Much of this issue is dedicated to the Turtles’ fight against the Kunoichi, which ultimately adds little to the overall plot, but does provide the kind of martial arts action readers expect in a TMNT story.  Thankfully, the pacing of this book is never sluggish, so there’s enough actual story content to justify the lengthy fight scene.  More of Lord Komodo’s plan is revealed, and he’s surprisingly fleshed out as a character (even though I’m assuming this is a feint).  His ruthless attitude from the previous issue is explained as a disdain for the primitive nature of the man/animal creatures he’s studying, but he’s pleasantly surprised to see that Splinter doesn’t fulfill his stereotypes.  Splinter still doesn’t have much to do in the story, but I like the way Carlson uses Splinter’s Zen personality to the character’s advantage.  The Turtles are also written pretty well, with particular attention being paid to Donatello this time.  I’m not overjoyed with what’s coming next, mainly because it comes across as even more shock value, but for this specific issue, Don’s struggle feels like a legitimate character crisis.  The blood and gore are also toned down this issue, and the unsanctioned Marvel Comics cameo doesn’t feel as cheap this time.  
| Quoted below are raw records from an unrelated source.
Lemma follows_insert d i m m' :
  Doc.members d !! i = Some m -> alike m m' ->
  follows d (Doc.set_members (<[i := m']> (Doc.members d)) d).
Proof.
  intros Hm Ha. split_and!; try done. cbn. intros j mj. destruct (decide (i = j)) as [<-|Hne].
  - rewrite lookup_insert_eq. intros [= <-]. by exists m.
  - rewrite lookup_insert_ne by done. intros Hj. by exists mj.
Qed.

Lemma follows_subset d ms : ms ⊆ Doc.members d -> follows d (Doc.set_members ms d).
Proof.
  intros Hs. split_and!; try done. cbn. intros i m Hm. exists m. split; [by eapply lookup_weaken|done].
Qed.

Lemma follows_refl d : follows d d.
Proof. split_and!; try done. intros i m Hm. by exists m. Qed.

Lemma sweep_follows d l now : follows d (sweep d l now).1.
Proof. apply follows_subset, map_filter_subseteq. Qed.

Lemma touch_follows d i now : follows d (alter_member (Member.set_last_contact_ms now) i d).
Proof.
  split_and!; try done. cbn. intros j m'. destruct (decide (i = j)) as [->|Hne].
  - rewrite lookup_alter_eq. destruct (Doc.members d !! j) as [m|] eqn:E; [|done].
    cbn. intros [= <-]. by exists m.
  - rewrite lookup_alter_ne by done. intros H. by exists m'.
Qed.

Definition resolved_ok (resolved : Resolved) : Prop :=
  forall name topic_id count, resolved !! name = Some (topic_id, count) -> 0 <= count.
(* ===== verification/Converge.v ===== *)
(** * Converge: a consumer group left alone settles

    Heartbeats of members that report what they own and change nothing else.
    Three rounds of them, in any order and whatever the state the group was in,
    leave every member stable at the assignment epoch with exactly its target. *)

From S2P Require Export Reconcile.

(** The heartbeat of a member with nothing to say but what it owns. *)
Definition beat (i : bytes) (m : ConsumerMember) : HeartbeatRequest :=
  Request.mk i (Member.member_epoch m) None None (-1) None None None
    (Some (map (fun x => (x.1, Some (set_list x.2))) (entries_of (Member.assigned m)))).

(** One heartbeat: who sends it, when, and the contacts the broker has seen. *)
Record Beat := mkBeat { who : bytes; at_ms : Z; view : Liveness }.

(** The document a transition leaves in the store. *)
Definition written {R} (t : Transition R) : ConsumerGroupDoc :=
  if changed t then bumped (group t) else group t.

Section rounds.
Context (compile : bytes -> option (bytes -> bool)) (config : ConsumerGroupConfig) (c : Client).

Fixpoint beats (d : ConsumerGroupDoc) (schedule : list Beat) : result ConsumerGroupDoc :=
  match schedule with
  | [] => Ok d
  | b :: schedule =>
      match Doc.members d !! who b with
      | None => Err UnknownMemberId
      | Some m =>
          let! t := apply compile (Some d) (beat (who b) m) c None (view b) config (at_ms b) [] in
          beats (written t) schedule
      end
  end.
(* ===== verification/Migration.v ===== *)
(** * Migration: classic members of a consumer group

    [tansu-broker/src/coordinator/group/migration.rs]: the consumer group a
    classic group is converted to, and the classic [JoinGroup], [SyncGroup],
    [Heartbeat] and [LeaveGroup] it serves.  A minted [Uuid::new_v4] is an
    argument, as in [ConsumerGroup]. *)

From S2P Require Export Reconcile ConsumerProtocol.

Definition IllegalGeneration : error := Api 22.
Definition InconsistentGroupProtocol : error := Api 23.
Definition RebalanceInProgress : Z := 27.
Definition GroupIdNotFound : error := Api 69.
Definition MemberIdRequired : Z := 79.
Definition FencedInstanceId : error := Api 82.
Definition UnknownServerError : error := Api (-1).

Definition ASSIGNMENT_VERSION : Z := 3.

Record JoinGroupRequestProtocol := mkProtocol { proto_name : bytes; proto_metadata : bytes }.

Record ClassicJoin := mkClassicJoin {
  join_member_id : bytes;
  join_instance_id : option bytes;
  join_session_timeout_ms : Z;
  join_rebalance_timeout_ms : option Z;
  join_protocol_type : bytes;
  join_protocols : list JoinGroupRequestProtocol;
}.

(** The responses; every other field is a constant of the code. *)
Inductive Body :=
  | JoinGroupResponse (error_code generation_id : Z) (protocol_name member_id : bytes)
  | SyncGroupResponse (protocol_name assignment : bytes)
  | HeartbeatBody (error_code : Z)
  | LeaveGroupResponse (members : list (bytes * option bytes * Z)).

Definition subscribed_topics (metadata : bytes) : list bytes :=
  match metadata_decode metadata with
  | Ok m => Subscription.topics (Metadata.subscription m)
  | _ => []
  end.

Definition by_id (partitions : list TopicPartition) (names : gmap bytes Z) : Partitions :=
  grouped (flat_map (fun t =>
    match names !! topic t with
    | Some topic_id => map (pair topic_id) (ConsumerProtocol.partitions t)
    | None => []
    end) partitions).

Definition names_of (d : ConsumerGroupDoc) : gmap bytes Z :=
  fold_left (fun (names : gmap bytes Z) '(topic_id, t) => <[Topic.name t := topic_id]> names)
    (entries_of (Doc.topics d)) ∅.

Definition sorted (topics : list bytes) : list bytes := set_list (list_to_set topics).

(** ** Conversion *)

(** The member a classic member becomes. *)
Definition converted_member (g : GenerationDoc) (r : MemberRef) (doc : MemberDoc)
    (subscription : ConsumerProtocolSubscription) (protocol_name : bytes) (assigned : Partitions)
    : ConsumerMember :=
  Member.mk (Generation.generation_id g) (Generation.generation_id g) Stable (ref_instance_id r)
    (Subscription.rack_id subscription) [] [] (sorted (Subscription.topics subscription)) None None
    (default (MemberDoc.session_timeout_ms doc) (MemberDoc.rebalance_timeout_ms doc))
    (MemberDoc.session_timeout_ms doc) (MemberDoc.last_contact_ms doc) None assigned ∅ assigned
    (Some (Classic.mk (MemberDoc.session_timeout_ms doc) protocol_name [protocol_name]
             (MemberDoc.metadata doc))).
Lemma classic_sync_epoch d i inst gen p l now t :
  classic_sync compile (Some d) i inst gen p l now = Ok t -> epoch_grows d (group t).
Proof.
  unfold classic_sync. assert (E0 : Doc.group_epoch (sweep d l now).1 = Doc.group_epoch d) by done.
  destruct (sweep d l now) as [d1 swept]. cbn in E0. intros H. apply rbind_Ok in H as (m & _ & H).
  destruct (Member.classic m); [|done]. destruct (_ || _); [done|]. destruct (_ && _); [done|].
  apply rbind_Ok in H as (bs & _ & H). apply Ok_inj in H as <-. transitivity d1; [by apply same_epoch_grows|].
  etransitivity; [apply (retarget_if_epoch d1 swept)|]. apply same_epoch_grows, settled_epoch.
Qed.

Lemma classic_heartbeat_epoch d i inst gen rs l now t :
  classic_heartbeat compile (Some d) i inst gen rs l now = Ok t -> epoch_grows d (group t).
Proof.
  unfold classic_heartbeat. assert (E0 : Doc.group_epoch (sweep d l now).1 = Doc.group_epoch d) by done.
  destruct (sweep d l now) as [d1 swept]. cbn in E0. pose proof (refresh_prepared rs d1) as P.
  destruct (match rs with Some rs => _ | None => _ end) as [d2 refreshed]. cbn in P.
  intros H. apply rbind_Ok in H as (m & _ & H). apply Ok_inj in H as <-.
  transitivity d2; [apply same_epoch_grows; rewrite (prepared_epoch _ _ _ P); done|].
  etransitivity; [apply (retarget_if_epoch d2 (swept || refreshed))|]. apply same_epoch_grows, settled_epoch.
Qed.

Lemma classic_leave_epoch d dep l now t :
  classic_leave compile (Some d) dep l now = Ok t -> epoch_grows d (group t).
Proof.
  unfold classic_leave. assert (E0 : Doc.group_epoch (sweep d l now).1 = Doc.group_epoch d) by done.
  destruct (sweep d l now) as [d1 swept]. cbn in E0. destruct (depart_all_keeps d1 dep) as [_ F].
  destruct (depart_all d1 dep) as [[d2 gone] codes]. cbn in F. intros H. apply Ok_inj in H as <-. cbn [group].
  transitivity d2; [|apply retarget_if_epoch]. apply same_epoch_grows. destruct F as (_ & -> & _). done.
Qed.

(** What holds of every document: ownership is disjoint, and until the epochs run
    out the document is in order. *)
Record sound_group (d : ConsumerGroupDoc) : Prop := mkSoundGroup {
  sound_safe : safe (Doc.members d);
  sound_epoch : 0 <= Doc.group_epoch d <= i32_MAX;
  sound_orderly : Doc.group_epoch d < i32_MAX -> orderly d;
}.

Definition sound_held (held : option ConsumerGroupDoc) : Prop :=
  match held with Some d => sound_group d | None => True end.

Lemma sound_held_safe held : sound_held held -> safe (held_members held).
Proof. destruct held as [d|]; [by intros []|]. intros _. apply safe_empty. Qed.

Lemma sound_from held d now :
  sound_held held -> safe (Doc.members d) -> epoch_grows (or_new held now) d ->
  (room held -> orderly d) -> sound_group d.
Proof.
  intros Hh Hs Hg Ho. assert (He : 0 <= Doc.group_epoch (or_new held now) <= i32_MAX).
  { destruct held as [d0|]; [apply Hh|done]. }
  destruct He as [He0 He]. apply Hg in He. split; [done|lia|]. intros Hlt. apply Ho. destruct held as [d0|]; [|done]. cbn in *.
  split; [apply Hh; lia|lia].
Qed.
Lemma sample_coordinator_reach : coordinator sample_coordinator.
Proof.
  assert (Hc : coordinator (mkCoordinator sample_group ∅ [] [])) by apply sample_documents, coordinator_start.
  assert (E : Generation.generation_id (sample_doc 0) = 1) by (vm_compute; reflexivity).
  assert (H1 : sync_plan (view_of (sample_doc 0) None) (Generation.generation_id (sample_doc 0)) (ascii_bytes "a")
    (Some [(ascii_bytes "a", [x07])]) 9500 = SyncAssign sample_assignment) by (vm_compute; reflexivity).
  assert (H2 : sync_assigned (view_of (sample_doc 0) None) (view_of (sample_doc 0) None) (ascii_bytes "a")
    sample_assignment = mkSyncBody NO_ERROR [x07]) by (vm_compute; reflexivity).
  assert (H3 : sync_plan (view_of (sample_doc 0) (Some sample_assignment)) (Generation.generation_id (sample_doc 0))
    (ascii_bytes "a") (Some [(ascii_bytes "a", [x07])]) 9500 = SyncAnswer (mkSyncBody NO_ERROR [x07]))
    by (vm_compute; reflexivity).
  pose proof (leader_syncs _ _ _ _ _ _ _ sample_group_reach Hc (sample_doc_life 0 ltac:(lia)) H1 H2 H3) as H.
  cbv zeta in H. rewrite E in H. exact H.
Qed.

Lemma sync_answers_agree_witness :
  exists a g, (1, a) ∈ stored sample_coordinator /\ g ∈ life sample_group /\
    Generation.generation_id g = 1 /\ Generation.leader g = Some (AssignmentDoc.leader a) /\
    (1 < i32_MAX -> forall g' l, g' ∈ life sample_group ->
       Generation.generation_id g' = 1 -> Generation.leader g' = Some l -> l = AssignmentDoc.leader a) /\
    with_assignment sample_answer = default [] (AssignmentDoc.assignments a !! ascii_bytes "a") /\
    with_assignment sample_answer = with_assignment sample_answer.
Proof.
  assert (Hx : sample_answer ∈ synced sample_coordinator) by by left.
  exact (sync_answers_agree sample_coordinator sample_answer sample_answer
    sample_coordinator_reach Hx Hx eq_refl eq_refl ltac:(vm_compute; discriminate) ltac:(vm_compute; discriminate)).
Defined.
(** The unchecked serde visitor, in a debug or a release build, returns what
    the checked decoder returns wherever the latter accepts the input; beyond
    that, a sixth byte is an [Overflow] error to the decoder and an
    arithmetic-overflow panic to the visitor of a debug build. *)
Theorem visitor_agrees_with_decoder :
  (forall checks bs r, VarInt_decode bs = Ok r -> VarInt_deserialize checks bs = Ok r) /\
  (forall checks bs r, LongVarInt_decode bs = Ok r -> LongVarInt_deserialize checks bs = Ok r) /\
  VarInt_decode (replicate 5 x80 ++ [x00]) = Err Overflow /\
  VarInt_deserialize true (replicate 5 x80 ++ [x00]) = Panic ArithmeticOverflow /\
  VarInt_deserialize false (replicate 5 x80 ++ [x00]) = Ok (0, []).
Proof.
  assert (Hgen : forall bits checks bs r, 0 < bits ->
    decode bits bs = Ok r -> deserialize checks bits bs = Ok r).
  { intros bits checks bs r Hb H. unfold decode, deserialize in *.
    apply rbind_Ok in H as ([a rest] & E & H).
    by rewrite (visit_decode_loop checks bits 0 0 bs (a, rest)) by (done || lia). }
  split; [intros; by apply Hgen|]. split; [intros; by apply Hgen|].
  split; [reflexivity|]. split; reflexivity.
Qed.

Lemma visitor_agrees_with_decoder_witness :
  VarInt_deserialize false [x07; x00] = Ok (-4, [x00]).
Proof. apply (proj1 visitor_agrees_with_decoder). reflexivity. Defined.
My only real complaint would be the art, which is not only still too “open” for a B&W book, but also noticeably less polished this issue.  It seems as if the Erik Larsen style is being downplayed in favor of a Marc Silvestri/Dan Green “sketchy” look, and it doesn’t suit the book at all.  I realize that over-rending is considered a lame trend from the early ‘90s, but I much prefer it in a B&W comic to something that looks half-finished.  Larsen’s inking style from the earlier issues of Savage Dragon would’ve fit this book perfectly.


Matt said...

So Raphael is disfigured and Donatello is crippled... wow. I didn't know things were still this "extreme" by 1996. Marvel, at least, was starting to tone down the excesses of the early nineties at this point.

G. Kendall said...

Donatello becomes *very* '90s next issue. Only Michelangelo remains unscathed by the final issue.

Anonymous said...

I have nothing to back this up, but I thought the Turtles were being changed in part to tell them apart due to the fact it`s black and white.

wwk5d said...

The b&w was never a problem in the original series, was it?

G. Kendall said...

Anonymous is right; Larsen mentioned in interviews that he wanted the Turtles to be easily identifiable in B&W. I don't know if anyone really viewed that as problem before Larsen. He could've designed different masks, or given the Turtles the early "superhero" designs that later showed up as their wrestling uniforms in the Archie series. I guess those options were too tame for this hardcore, extreme Image book.